DATA UNDER STUDY:
(** [INSERT INTO formulas ...]: the product and the material must be in
    their tables ([product_codes], [material_codes]: the codes there). *)
Definition insert_formula (product_codes material_codes : list string)
    (product_code material_code : string) (qty : Q) (uom : string)
    (s : FormulaStore) : result unit * FormulaStore :=
  if existsb (String.eqb product_code) product_codes
     && existsb (String.eqb material_code) material_codes then
    let id := (1 + Z.max (fold_right Z.max 0
                            (map Formulas.id (formula_rows s)))
                         (formula_seq s))%Z in
    (Ok tt,
     mkFormulaStore
       (formula_rows s ++ [Formulas.mk id product_code material_code qty uom])
       id)
  else (Raise foreign_key_failed, s).

(** [add_formula_line] as the module binds it (its second definition). *)
Definition add_formula_line (product_codes material_codes : list string)
    (product_code material_code : string) (qty : Q) (uom : string)
    (s : FormulaStore) : result unit * FormulaStore :=
  if (0 <? Z.of_nat (List.length
             (filter (fun f => String.eqb (Formulas.product_code f) product_code
                               && String.eqb (Formulas.material_code f)
                                             material_code)
                     (formula_rows s))))%Z then
    (Raise (ValueError "Material already exists in this formula"), s)
  else
    match insert_formula product_codes material_codes
            product_code material_code qty uom s with
    | (Ok _, s') => (Ok tt, s')
    | (Raise e, _) => (Raise e, s)
    end.

(** [delete_formula_line] as the module binds it (by [id]). *)
Definition delete_formula_line (formula_id : Z) (s : FormulaStore)
    : FormulaStore :=
  mkFormulaStore
    (filter (fun f => negb (Formulas.id f =? formula_id)%Z) (formula_rows s))
    (formula_seq s).

(** A row of the argument of [set_formula]. *)
Record formula_input : Type := mkFormulaInput {
  i_material_code : string;
  i_qty : Q;
  i_uom : string
}.

(** The inserts of [set_formula], up to the first one that raises. *)
Fixpoint insert_formulas (product_codes material_codes : list string)
    (product_code : string) (rows : list formula_input) (s : FormulaStore)
    : result unit * FormulaStore :=
  match rows with
  | [] => (Ok tt, s)
  | r :: rest =>
      match insert_formula product_codes material_codes product_code
              (i_material_code r) (i_qty r) (i_uom r) s with
      | (Ok _, s') =>
          insert_formulas product_codes material_codes product_code rest s'
      | (Raise e, s') => (Raise e, s')
      end
  end.
Lemma parse_array_witness :
  parse_tokens [TStr "["; TInt 1; TStr ","; TStr "["; TStr "]"; TStr ",";
                TFloat (binary64_div 5 2); TStr ","; TStr "]"]
  = Ok (VList [VInt 1; VList []; VFloat (binary64_div 5 2)])
  /\ parse_tokens [TStr "["; TStr "]"] = Ok (VList []).
Proof.
  split.
  - apply (parse_array [([TInt 1], VInt 1); ([TStr "["; TStr "]"], VList []);
                        ([TFloat (binary64_div 5 2)], VFloat (binary64_div 5 2))] true).
    + repeat constructor.
      * exists 1%nat, (advance (Stream_init [TInt 1]) 1). split; reflexivity.
      * exists 2%nat, (advance (Stream_init [TStr "["; TStr "]"]) 2).
        split; reflexivity.
      * exists 1%nat, (advance (Stream_init [TFloat (binary64_div 5 2)]) 1). split; reflexivity.
    + discriminate.
  - apply (parse_array [] false); [constructor | discriminate].
Defined.

(** X13. What [parse_value] reads does not depend on the tokens behind
    it: when it reads the list [tokens] as [v], it returns [v] on every
    reader whose unread tokens start with [tokens], whatever follows,
    and leaves the reader behind them. *)
Theorem value_read_in_context (tokens : list token) (v : value)
    (more : list token) (n : nat) (s : Stream token) :
  value_tokens tokens v ->
  wf s -> rest s = tokens ++ more ->
  (2 * length (rest s) + 1 <= n)%nat ->
  exists s', parse_value n s = Ok (v, s')
             /\ wf s' /\ _data s' = _data s /\ rest s' = more
             /\ _cursor s' = _cursor s + Z.of_nat (length tokens).
Proof.
  intros Hv Hwf Hr Hn.
  destruct (value_in_context tokens v more n s Hv Hwf Hr Hn)
    as (s' & Hp & Hw & Hr' & Hc).
  exists s'. split; [assumption|]. split; [assumption|].
  split; [|auto].
  destruct (sim_parser n) as (Sv & _ & _).
  destruct (Sv [] s s v s' (ext_refl s Hwf) Hp) as ((_ & Hd & _) & _). exact Hd.
Qed.

Lemma value_read_in_context_witness :
  exists s', parse_value 7 (advance (Stream_init [TStr "["; TInt 1; TStr "]"]) 1)
             = Ok (VInt 1, s') /\ rest s' = [TStr "]"].
Proof.
  destruct (value_read_in_context [TInt 1] (VInt 1) [TStr "]"] 7
              (advance (Stream_init [TStr "["; TInt 1; TStr "]"]) 1))
    as (s' & H1 & _ & _ & H2 & _).
  - exists 1%nat, (advance (Stream_init [TInt 1]) 1). split; reflexivity.
  - unfold wf; simpl; lia.
  - reflexivity.
  - simpl. lia.
  - exists s'. split; [exact H1 | exact H2].
Defined.

Lemma parse_iff_value_tokens_witness :
  parse_tokens [TStr "["; TInt 1; TStr "]"] = Ok (VList [VInt 1]).
Proof.
  apply (proj2 (parse_iff_value_tokens [TStr "["; TInt 1; TStr "]"] (VList [VInt 1]))).
  split; [|reflexivity].
  exists 3%nat, (advance (Stream_init [TStr "["; TInt 1; TStr "]"]) 3).
  split; reflexivity.
Defined.

(** ** Errors of the parser *)

Lemma parse_fuel_S {T} (s : Stream T) : exists k, parse_fuel s = S (S k).
Proof. exists (2 * length (_data s))%nat. unfold parse_fuel. lia. Qed.

(** The parse of a token list that starts with [{]. *)
Lemma parse_tokens_dict (r : list token) :
  parse_tokens (TStr "{" :: r)
  = match (tree <- parse_dict (parse_fuel (Stream_init (TStr "{" :: r))) ;;
           cur <- get_cursor ;;
           e <- get_end ;;
           if cur <? e then (t <- peek ;; raise (ValueError (UnexpectedTokenAtEnd t)))
           else ret tree) (Stream_init (TStr "{" :: r)) with
    | Ok (tree, _) => Ok tree
    | Raise e => Raise e
    | OutOfFuel => OutOfFuel
    end.
Proof.
  unfold parse_tokens, parse.
  rewrite (bind_ok _ _ _ _ _ (peek_cons _ _ _ (wf_init _) (rest_init _))).
  reflexivity.
Qed.

(** The parse of a token list that starts with [[]. *)
Lemma parse_tokens_list (r : list token) :
  parse_tokens (TStr "[" :: r)
  = match (tree <- parse_list (parse_fuel (Stream_init (TStr "[" :: r))) ;;
           cur <- get_cursor ;;
           e <- get_end ;;
           if cur <? e then (t <- peek ;; raise (ValueError (UnexpectedTokenAtEnd t)))
           else ret tree) (Stream_init (TStr "[" :: r)) with
    | Ok (tree, _) => Ok tree
    | Raise e => Raise e
    | OutOfFuel => OutOfFuel
    end.
Proof.
  unfold parse_tokens, parse.
  rewrite (bind_ok _ _ _ _ _ (peek_cons _ _ _ (wf_init _) (rest_init _))).
  reflexivity.
Qed.

Lemma bind_raise {T A B} (m : M T A) (k : A -> M T B) s e :
  m s = Raise e -> bind m k s = Raise e.
Proof. unfold bind. intros ->. reflexivity. Qed.

Lemma consume_mismatch {T} `{Element T} (expected : T) (s : Stream T) x r :
  wf s -> rest s = x :: r -> elem_eqb x expected = false ->
  consume expected s = Raise (ValueError (Expected (elem_obj expected) (elem_obj x))).
Proof.
  intros Hwf Hr He. unfold consume.
  rewrite (bind_ok _ _ _ _ _ (next_cons s x r Hwf Hr)), He. reflexivity.
Qed.

Lemma consume_end {T} `{Element T} (expected : T) (s : Stream T) :
  wf s -> rest s = [] -> consume expected s = Raise IndexError.
Proof.
  intros Hwf Hr. unfold consume. apply bind_raise. apply next_nil; assumption.
Qed.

WORK ORDER:
Look through the entries above, and wherever a line holds the word "Element", copy it.

SOLUTION BELOW:
Lemma consume_mismatch {T} `{Element T} (expected : T) (s : Stream T) x r :
Lemma consume_end {T} `{Element T} (expected : T) (s : Stream T) :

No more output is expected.